═════ RECORDS FOR THIS TASK
(** * Curve topology reconstruction: [FEsort] of TSurf/python/tsurf_geometry.py

    A shallow embedding of the bar-element sorting routine [FEsort] and of the
    per-curve step of its caller [getCGNSsections], followed by the properties
    of the reconstruction: edge conservation, connectivity, termination,
    behaviour on degenerate input, and idempotence on its own output.

    Python lists of point ids are [list Z]; the connectivity handed to
    [FEsort] is a list of such lists.  The arrays [FEsort] returns are
    float64 arrays: the conversion of an id to float64 on assignment is
    part of the model.  Uncaught Python exceptions are an explicit outcome,
    and the outer [while keep_searching] loop carries a step bound which is
    shown never to be reached.

    The second part covers the rest of the module: [FEsort_dumb], the class
    [Curve] ([flip], [extract_points]), [merge_surface_sections], the
    loops of [getCGNSsections] and [initialize_curves]. *)

From Stdlib Require Import ZArith Lia.
From stdpp Require Import base numbers list relations strings gmap.

Local Open Scope Z_scope.

(** ** Outcomes of running Python code *)

Inductive exn : Type :=
| IndexError
| ValueError
| OverflowError.

Inductive outcome (A : Type) : Type :=
| Returns (a : A)
| Raises (e : exn)
| OutOfFuel.

Arguments Returns {A} a.
Arguments Raises {A} e.
Arguments OutOfFuel {A}.

Definition obind {A B : Type} (m : outcome A) (k : A → outcome B) : outcome B :=
  match m with
  | Returns a => k a
  | Raises e => Raises e
  | OutOfFuel => OutOfFuel
  end.

#[global] Instance outcome_ret : MRet outcome := @Returns.
#[global] Instance outcome_bind : MBind outcome := λ A B k m, obind m k.

(** ** Python list operations used by the routine *)

Module Py.
(** X10: when the environment variable resolves the same with and
    without the project directory, discovery and client construction
    stand or fall together: with a key, the client is built around the
    very key the discovery request carries; without one, discovery
    answers [success = false] and the construction throws. *)
Theorem discovery_and_client_share_key profile model modelsInfo settings projectDir :
  isMiniMaxProvider (provider profile) = true →
  getEffectiveEnvironmentVariable MINIMAX_API_KEY settings (Some projectDir)
  = getEffectiveEnvironmentVariable MINIMAX_API_KEY settings None →
  (has_key profile settings = true →
   ∃ debug events completion,
     createMiniMaxLlm profile model settings projectDir
     = (debug, Return (client_for profile model (discovery_key profile settings)))
     ∧ loadMiniMaxModels profile modelsInfo settings
       = (discovery_request profile settings :: events, completion))
  ∧ (has_key profile settings = false →
     (∃ debug, createMiniMaxLlm profile model settings projectDir
               = (debug, Throw (ThrownError KEY_REQUIRED)))
     ∧ loadMiniMaxModels profile modelsInfo settings
       = ([], Return {| models := []; success := false |})).
Proof.
  intros Hguard Hscope. split; intros Hkey.
  - destruct (loadMiniMaxModels_sends_request profile modelsInfo settings Hguard Hkey)
      as (events & completion & Hrun).
    unfold discovery_request. rewrite <- models_request_headers_key.
    apply has_key_discovery_key in Hkey. unfold discovery_key in *.
    destruct (apiKey (provider profile)) as [[|c key]|] eqn:Hexplicit.
    + rewrite createMiniMaxLlm_from_environment, Hscope by by rewrite Hexplicit.
      destruct (getEffectiveEnvironmentVariable _ _ None) as [[[|d v] src]|]; [done| |done].
      eauto.
    + rewrite (createMiniMaxLlm_explicit _ _ _ _ (c :: key)) by done. eauto.
    + rewrite createMiniMaxLlm_from_environment, Hscope by by rewrite Hexplicit.
      destruct (getEffectiveEnvironmentVariable _ _ None) as [[[|d v] src]|]; [done| |done].
      eauto.
  - split; [|by apply loadMiniMaxModels_no_key].
    unfold has_key, hasMiniMaxEnvVars in Hkey. apply orb_false_elim in Hkey as [Hexplicit Henv].
    rewrite createMiniMaxLlm_from_environment, Hscope by done.
    destruct (getEffectiveEnvironmentVariable _ _ None) as [[[|d v] src]|]; [eauto|done|eauto].
Qed.

(** X11: the client and the aider mapping of one profile point at the
    same endpoint, and a key given to aider is the key of the client.
    When aider is given no key although a client could be built, the
    client's key came from the environment variable, which the mapping
    never reads. *)
Theorem aider_mapping_matches_client profile model modelId settings projectDir
    events client :
  createMiniMaxLlm profile model settings projectDir = (events, Return client) →
  environmentVariables (getMiniMaxAiderMapping profile modelId) !! ANTHROPIC_API_URL
  = Some (llm_baseURL client)
  ∧ (∀ key,
       environmentVariables (getMiniMaxAiderMapping profile modelId) !! ANTHROPIC_API_KEY
       = Some key →
       llm_apiKey client = key ∧ events = [])
  ∧ (environmentVariables (getMiniMaxAiderMapping profile modelId) !! ANTHROPIC_API_KEY
     = None →
     ∃ effectiveVar,
       getEffectiveEnvironmentVariable MINIMAX_API_KEY settings (Some projectDir)
       = Some effectiveVar
       ∧ llm_apiKey client = value effectiveVar
       ∧ events = [EvDebug (js "Loaded MINIMAX_API_KEY from " ++ source effectiveVar)]).
Proof.
  intros Hrun.
  destruct (getMiniMaxAiderMapping_lookup profile modelId) as [-> ->].
  destruct (apiKey (provider profile)) as [[|c key]|] eqn:Hexplicit.
  - rewrite createMiniMaxLlm_from_environment in Hrun by by rewrite Hexplicit.
    destruct (getEffectiveEnvironmentVariable _ _ _) as [[[|d v] src]|];
      simplify_eq/=. split_and!; [done..|]. eauto.
  - rewrite (createMiniMaxLlm_explicit _ _ _ _ (c :: key)) in Hrun by done.
    simplify_eq/=. split_and!; [done| |done]. by intros ? [= <-].
  - rewrite createMiniMaxLlm_from_environment in Hrun by by rewrite Hexplicit.
    destruct (getEffectiveEnvironmentVariable _ _ _) as [[[|d v] src]|];
      simplify_eq/=. split_and!; [done..|]. eauto.
Qed.

(** X12: what is typed into the key field is what the form shows
    again and, once stored, what every operation uses: a text that is
    not empty is the key of the client, of the discovery request and of
    the aider mapping, whatever the environment holds; clearing the
    field stores the empty string, which leaves aider without a key. *)
Theorem typed_key_is_used profile model modelId settings projectDir typed :
  input_value (handleApiKeyChange (provider profile) typed) = typed
  ∧ provider_name (handleApiKeyChange (provider profile) typed)
    = provider_name (provider profile)
  ∧ (typed ≠ [] →
     createMiniMaxLlm (edit_key profile typed) model settings projectDir
     = ([], Return (client_for profile model typed))
     ∧ discovery_key (edit_key profile typed) settings = typed
     ∧ environmentVariables (getMiniMaxAiderMapping (edit_key profile typed) modelId)
       !! ANTHROPIC_API_KEY = Some typed)
  ∧ (typed = [] →
     apiKey (provider (edit_key profile typed)) = Some []
     ∧ environmentVariables (getMiniMaxAiderMapping (edit_key profile typed) modelId)
       !! ANTHROPIC_API_KEY = None).
Proof.
  split_and!.
  - by destruct typed.
  - done.
  - intros Hne. split_and!.
    + by rewrite (createMiniMaxLlm_explicit _ _ _ _ typed).
    + unfold discovery_key. cbn. by destruct typed.
    + destruct (getMiniMaxAiderMapping_lookup (edit_key profile typed) modelId) as [_ ->].
      cbn. by destruct typed.
  - intros ->. split; [done|].
    by destruct (getMiniMaxAiderMapping_lookup (edit_key profile []) modelId) as [_ ->].
Qed.
Record vec3 : Type := V3 { x : R; y : R; z : R }.

(** One time sample of a trajectory: position and velocity. *)
Record sample : Type := W { pos : vec3; vel : vec3 }.

(** A trajectory is the sequence of its samples in time order, so position
    and velocity share the time axis; a batch holds one trajectory per
    orbit instance. *)
Definition trajectory : Type := list sample.
Definition batch : Type := list trajectory.

Definition cross (q p : vec3) : vec3 :=
  V3 (y q * z p - z q * y p)
     (z q * x p - x q * z p)
     (x q * y p - y q * x p).

(** Modelled from the spec: [angular_momentum] is defined in
    gary/dynamics/core.py, which is not among the sources.  Section 4.2:
    the cross product of position and velocity at each time sample. *)
Definition angular_momentum (w : trajectory) : list vec3 :=
  map (fun s => cross (pos s) (vel s)) w.

(** Modelled from the spec: the same over the batch axis, instance by
    instance. *)
Definition angular_momentum_many (ws : batch) : list (list vec3) :=
  map angular_momentum ws.

(** The shape of an array of 3-vectors over a time axis, and the lengths
    of the time axes of the instances of a batch. *)
Definition shape {A : Type} (a : list A) : nat * nat := (3%nat, length a).
Definition shapes {A : Type} (b : list (list A)) : list (nat * nat) :=
  map shape b.

Inductive axis : Type := AxisX | AxisY | AxisZ.

Definition component (k : axis) (v : vec3) : R :=
  match k with AxisX => x v | AxisY => y v | AxisZ => z v end.

(** A circulation classification: one flag per Cartesian axis. *)
Record circulation : Type := Circ { cx : nat; cy : nat; cz : nat }.

Definition flag (c : circulation) (k : axis) : nat :=
  match k with AxisX => cx c | AxisY => cy c | AxisZ => cz c end.

Definition flag_sum (c : circulation) : nat := cx c + cy c + cz c.

Definition box : circulation := Circ 0 0 0.

(** Relabelling of the axes of one sample: (x,y,z) -> (y,z,x) brings the
    x axis to index 2, (x,y,z) -> (z,x,y) brings the y axis there. *)
Definition x_to_z (v : vec3) : vec3 := V3 (y v) (z v) (x v).
Definition y_to_z (v : vec3) : vec3 := V3 (z v) (x v) (y v).

Definition relabel (f : vec3 -> vec3) (w : trajectory) : trajectory :=
  map (fun s => W (f (pos s)) (f (vel s))) w.

(** Modelled from the spec: [align_circulation_with_z] is defined in
    gary/dynamics/core.py, which is not among the sources.  Section 4.2:
    unchanged for an orbit that circulates about z or is a box; for one
    circulating about x the axes are permuted (x,y,z) -> (y,z,x) in
    position and velocity, and the symmetric way for y. *)
Definition align_circulation_with_z (w : trajectory) (c : circulation)
    : trajectory :=
  if (cz c =? 1)%nat || (flag_sum c =? 0)%nat then w
  else if (cx c =? 1)%nat then relabel x_to_z w
  else if (cy c =? 1)%nat then relabel y_to_z w
  else w.

(** Modelled from the spec: over a batch each instance is aligned with its
    own classification. *)
Definition align_circulation_with_z_many (ws : batch) (cs : list circulation)
    : batch :=
  map (fun wc => align_circulation_with_z (fst wc) (snd wc)) (combine ws cs).

(** A strict sign-consistency test without tolerance: every value of the
    series is positive, or every value is negative. *)
Definition single_sign (series : list R) : bool :=
  forallb (fun v => if Rlt_dec 0 v then true else false) series
  || forallb (fun v => if Rlt_dec v 0 then true else false) series.

(** Modelled from the spec: step 2 of [classify_orbit], the momentum
    component about an axis keeps a single sign for the entire duration:
    its values are all positive or all negative. *)
Definition keeps_sign (series : list R) : Prop :=
  Forall (fun v => 0 < v) series \/ Forall (fun v => v < 0) series.

Section Classification.

(** The sign-persistence test of step 2, which the specification leaves
    open (threshold and tolerance are given as examples only), and the
    least number of samples on which it can be assessed. *)
Variable persistent : list R -> bool.
Variable min_samples : nat.

Definition circulates (L : list vec3) (k : axis) : bool :=
  persistent (map (component k) L).

(** Modelled from the spec: [classify_orbit] is defined in
    gary/dynamics/core.py, which is not among the sources.  Section 4.2,
    steps 1 to 4, and section 7: too few samples is an
    InsufficientDataError; the flag of an axis is set when that axis alone
    circulates; no axis, or the anomaly of several, is reported as a box. *)
Definition classify_orbit (w : trajectory) : result circulation :=
  if (length w <? min_samples)%nat then Raise InsufficientDataError
  else
    let L := angular_momentum w in
    match circulates L AxisX, circulates L AxisY, circulates L AxisZ with
    | true, false, false => Ok (Circ 1 0 0)
    | false, true, false => Ok (Circ 0 1 0)
    | false, false, true => Ok (Circ 0 0 1)
    | _, _, _ => Ok box
    end.

(** Modelled from the spec: step 5, one flag vector per instance. *)
Fixpoint classify_orbit_many (ws : batch) : result (list circulation) :=
  match ws with
  | [] => Ok []
  | w :: rest =>
      c <- classify_orbit w ;;
      cs <- classify_orbit_many rest ;;
      Ok (c :: cs)
  end.

End Classification.

(** Two short trajectories: a quarter turn about the z axis and a quarter
    turn about the x axis. *)
Definition z_loop : trajectory :=
  [W (V3 1 0 0) (V3 0 1 0); W (V3 0 1 0) (V3 (-1) 0 0)].
Definition x_loop : trajectory :=
  [W (V3 0 1 0) (V3 0 0 1); W (V3 0 0 1) (V3 0 (-1) 0)].

End Dynamics.

(** ** gary/dynamics/tests/test_core.py: the orbits of known family *)

Module KnownOrbit.
Import Numpy.

Section MakeKnownOrbit.

(** [potential.value] at a point and [potential.integrate_orbit]: the
    potential and its integrator are not among the sources. *)
Variable potential_value : R -> R -> R -> R.
Variable orbit : Type.
Variable integrate_orbit : list npfloat -> R -> Z -> orbit.

Definition E : R := -0.337.

(** [vy = np.sqrt(2*(E - potential.value([x,y,0.])))[0]] with [y = 0.] *)
Definition vy (x : R) : npfloat :=
  np_sqrt (2 * (E - potential_value x 0 0)).

(** [w = [x,y,0.,vx,vy,0.]] *)
Definition w0 (x vx : R) : list npfloat :=
  [Fin x; Fin 0; Fin 0; Fin vx; vy x; Fin 0].

(** The figure that the function also saves does not change what it
    returns. *)
Definition make_known_orbit (x vx : R) : orbit :=
  integrate_orbit (w0 x vx) 0.05 10000%Z.

End MakeKnownOrbit.
End KnownOrbit.

(** * Properties *)

(** ** numpy floats and real matrices *)

Section NumpyFacts.
Import Numpy.

Lemma is_zero_true (x : R) : is_zero x = true <-> x = 0.
Proof.
  unfold is_zero. destruct (Req_dec_T x 0); split; intro H;
    try reflexivity; try assumption; try discriminate; contradiction.
Qed.

Lemma is_zero_false (x : R) : is_zero x = false <-> x <> 0.
Proof.
  unfold is_zero. destruct (Req_dec_T x 0); split; intro H;
    try reflexivity; try assumption; try discriminate; contradiction.
Qed.

Lemma is_zero_0 : is_zero 0 = true.
Proof. apply is_zero_true. reflexivity. Qed.

Lemma np_div_fin (a b : R) : b <> 0 -> np_div a b = Fin (a / b).
Proof.
  intro Hb. unfold np_div. apply is_zero_false in Hb. rewrite Hb. reflexivity.
Qed.

Lemma np_div_0_0 : np_div 0 0 = NaN.
Proof. unfold np_div. rewrite is_zero_0. reflexivity. Qed.

Lemma fmul_nan_l (a : npfloat) : fmul NaN a = NaN.
Proof. destruct a; reflexivity. Qed.

Lemma fadd_nan_l (a : npfloat) : fadd NaN a = NaN.
Proof. destruct a; reflexivity. Qed.

Lemma dot_nan (v : vec2 npfloat) : dot (Mat2 NaN NaN NaN NaN) v = (NaN, NaN).
Proof. destruct v as [p q]. destruct p, q; reflexivity. Qed.

Lemma linalg_inv_fin (a b c d : R) :
  a * d - b * c <> 0 ->
  linalg_inv (Mat2 (Fin a) (Fin b) (Fin c) (Fin d)) =
  Ok (Mat2 (Fin (d / (a * d - b * c))) (Fin (- b / (a * d - b * c)))
           (Fin (- c / (a * d - b * c))) (Fin (a / (a * d - b * c)))).
Proof.
  intro H. unfold linalg_inv. simpl. apply is_zero_false in H. rewrite H.
  reflexivity.
Qed.

Lemma linalg_inv_singular (a b c d : R) :
  a * d - b * c = 0 ->
  linalg_inv (Mat2 (Fin a) (Fin b) (Fin c) (Fin d)) = Raise LinAlgError.
Proof.
  intro H. unfold linalg_inv. simpl. apply is_zero_true in H. rewrite H.
  reflexivity.
Qed.

Lemma linalg_inv_raise (M : mat2 npfloat) (e : exn) :
  linalg_inv M = Raise e -> e = LinAlgError.
Proof.
  unfold linalg_inv.
  destruct (m11 M), (m12 M), (m21 M), (m22 M); try discriminate.
  destruct (is_zero _); [| discriminate]. intro H. injection H as <-.
  reflexivity.
Qed.

End NumpyFacts.

Section RealMatrices.
Import Numpy ProperMotion.

(** [rinverse] is the two-sided inverse wherever the determinant is not
    zero. *)
Lemma rinverse_left (M : mat2 R) (v : R * R) :
  rdet M <> 0 -> rmatvec (rinverse M) (rmatvec M v) = v.
Proof.
  destruct M as [a b c d], v as [p q]. unfold rinverse, rmatvec, rdet.
  cbn [m11 m12 m21 m22 fst snd]. intro H. f_equal; field; exact H.
Qed.

Lemma rinverse_right (M : mat2 R) (v : R * R) :
  rdet M <> 0 -> rmatvec M (rmatvec (rinverse M) v) = v.
Proof.
  destruct M as [a b c d], v as [p q]. unfold rinverse, rmatvec, rdet.
  cbn [m11 m12 m21 m22 fst snd]. intro H. f_equal; field; exact H.
Qed.

End RealMatrices.

(** ** The proper-motion rotation *)

Section ProperMotionFacts.
Import Numpy Units ProperMotion.

Variables ag dg : R.

Local Abbreviation C1 := (C1 ag dg).
Local Abbreviation C2 := (C2 ag dg).
Local Abbreviation cosb_at := (cosb_at ag dg).
Local Abbreviation rotation := (rotation ag dg).
Local Abbreviation pm_gal_to_icrs := (pm_gal_to_icrs ag dg).
Local Abbreviation pm_icrs_to_gal := (pm_icrs_to_gal ag dg).
Local Abbreviation spec_R := (spec_R ag dg).

Lemma cosb_sqr (i : SkyCoord) : cosb_at i * cosb_at i = C1 i ^ 2 + C2 i ^ 2.
Proof.
  unfold ProperMotion.cosb_at. apply sqrt_sqrt.
  assert (0 <= C1 i ^ 2) by (rewrite <- Rsqr_pow2; apply Rle_0_sqr).
  assert (0 <= C2 i ^ 2) by (rewrite <- Rsqr_pow2; apply Rle_0_sqr).
  lra.
Qed.

Lemma cosb_nonneg (i : SkyCoord) : 0 <= cosb_at i.
Proof. apply sqrt_pos. Qed.

(** [cosb] vanishes exactly where both matrix elements do. *)
Lemma cosb_zero_iff (i : SkyCoord) :
  cosb_at i = 0 <-> C1 i = 0 /\ C2 i = 0.
Proof.
  split.
  - intro H. pose proof (cosb_sqr i) as E. rewrite H in E.
    assert (0 <= C1 i ^ 2) by (rewrite <- Rsqr_pow2; apply Rle_0_sqr).
    assert (0 <= C2 i ^ 2) by (rewrite <- Rsqr_pow2; apply Rle_0_sqr).
    split; nra.
  - intros [H1 H2]. unfold ProperMotion.cosb_at. rewrite H1, H2.
    replace (0 ^ 2 + 0 ^ 2) with 0 by ring. apply sqrt_0.
Qed.

Lemma rotation_fin (i : SkyCoord) :
  cosb_at i <> 0 ->
  rotation i = Mat2 (Fin (C1 i / cosb_at i)) (Fin (C2 i / cosb_at i))
                    (Fin (- C1 i / cosb_at i)) (Fin (C2 i / cosb_at i)).
Proof.
  intro H. unfold ProperMotion.rotation, mat_div. simpl.
  rewrite !np_div_fin by exact H. reflexivity.
Qed.

Lemma rotation_pole (i : SkyCoord) :
  cosb_at i = 0 -> rotation i = Mat2 NaN NaN NaN NaN.
Proof.
  intro H. destruct (proj1 (cosb_zero_iff i) H) as [H1 H2].
  unfold ProperMotion.rotation, mat_div. simpl.
  fold (cosb_at i). rewrite H, H1, H2.
  replace (- 0) with 0 by ring. rewrite np_div_0_0. reflexivity.
Qed.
══════════
_PROBLEM DETAILS_
Out of the data above, give again only the lines starting at the one holding "Inductive exn : Type" and ending at the one holding "match m with", unchanged.

_RESPONSE_
Inductive exn : Type :=
| IndexError
| ValueError
| OverflowError.

Inductive outcome (A : Type) : Type :=
| Returns (a : A)
| Raises (e : exn)
| OutOfFuel.

Arguments Returns {A} a.
Arguments Raises {A} e.
Arguments OutOfFuel {A}.

Definition obind {A B : Type} (m : outcome A) (k : A → outcome B) : outcome B :=
  match m with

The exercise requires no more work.